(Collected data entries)

(** A successful match, in full: the string is three numeric groups
    between dots, and then the build tag. *)
Lemma version_match_full (s : string) (m : VersionMatch) :
  version_match s = Some m ->
  s = majorStr m +:+ "." +:+ minorStr m +:+ "." +:+ patchStr m +:+
      suffix_text (buildStr m) /\
  numeric (majorStr m) /\ numeric (minorStr m) /\ numeric (patchStr m) /\
  build_text (buildStr m).
Proof.
  unfold version_match.
  destruct (digits_group s) as [[g1 r1]|] eqn:E1; [|discriminate].
  destruct (literal_dot r1) as [r1'|] eqn:D1; [|discriminate].
  destruct (digits_group r1') as [[g2 r2]|] eqn:E2; [|discriminate].
  destruct (literal_dot r2) as [r2'|] eqn:D2; [|discriminate].
  destruct (digits_group r2') as [[g3 r3]|] eqn:E3; [|discriminate].
  destruct (build_suffix r3) as [b|] eqn:B; [|discriminate].
  intros [= <-]. simpl.
  apply digits_group_spec in E1, E2, E3.
  apply literal_dot_spec in D1, D2. apply build_suffix_spec in B.
  destruct E1 as (-> & H1 & N1), E2 as (-> & H2 & N2), E3 as (-> & H3 & N3).
  destruct B as (-> & Hb & Hl). subst r1 r2.
  repeat split; try assumption.
  destruct b as [[|c t]|]; simpl in *; try discriminate; auto.
Qed.

(** What [parseVersion] returns was written in the string. *)
Lemma parseVersion_sound (version : string) (v : SemanticVersion) :
  parseVersion version = Some v ->
  exists g1 g2 g3 : string,
    version = g1 +:+ "." +:+ g2 +:+ "." +:+ g3 +:+ suffix_text (build v) /\
    numeric g1 /\ numeric g2 /\ numeric g3 /\
    parseInt g1 = Integer (major v) /\ parseInt g2 = Integer (minor v) /\
    parseInt g3 = Integer (patch v) /\ build_text (build v).
Proof.
  unfold parseVersion. intros P.
  destruct (version_match version) as [m|] eqn:E; [|discriminate].
  destruct (version_match_full _ _ E) as (Hs & H1 & H2 & H3 & Hb).
  destruct (parseInt (majorStr m)) as [| |a] eqn:P1; try discriminate.
  destruct (parseInt (minorStr m)) as [| |b] eqn:P2; try discriminate.
  destruct (parseInt (patchStr m)) as [| |c] eqn:P3; try discriminate.
  unfold SemanticVersionSchema_parse in P.
  destruct (SemanticVersionSchema _); [|discriminate].
  injection P as <-. cbn [major minor patch build].
  rewrite (build_text_truthy _ Hb).
  exists (majorStr m), (minorStr m), (patchStr m). split_and!; assumption.
Qed.

(** A string of that form is accepted. *)
Lemma parseVersion_complete (g1 g2 g3 : string) (v : SemanticVersion) :
  numeric g1 -> numeric g2 -> numeric g3 ->
  parseInt g1 = Integer (major v) -> parseInt g2 = Integer (minor v) ->
  parseInt g3 = Integer (patch v) -> build_text (build v) ->
  parseVersion (g1 +:+ "." +:+ g2 +:+ "." +:+ g3 +:+ suffix_text (build v)) = Some v.
Proof.
  intros [N1 H1] [N2 H2] [N3 H3] P1 P2 P3 Hb. unfold parseVersion.
  rewrite version_match_build; try assumption.
  - cbn [majorStr minorStr patchStr buildStr]. rewrite P1, P2, P3.
    rewrite (build_text_truthy _ Hb).
    unfold SemanticVersionSchema_parse, SemanticVersionSchema.
    cbn [major minor patch].
    apply parseInt_Integer in P1, P2, P3.
    destruct (Z.leb_spec 0 (major v)), (Z.leb_spec 0 (minor v)),
      (Z.leb_spec 0 (patch v)); try lia.
    now destruct v.
  - now apply build_text_truthy.
  - destruct (build v) as [t|]; [apply Hb | exact I].
Qed.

#### REQUIRED ACTION:
Look over the records above, and wherever a line contains the string "simpl", copy that line.

#### SOLUTION:
  intros [= <-]. simpl.
  destruct b as [[|c t]|]; simpl in *; try discriminate; auto.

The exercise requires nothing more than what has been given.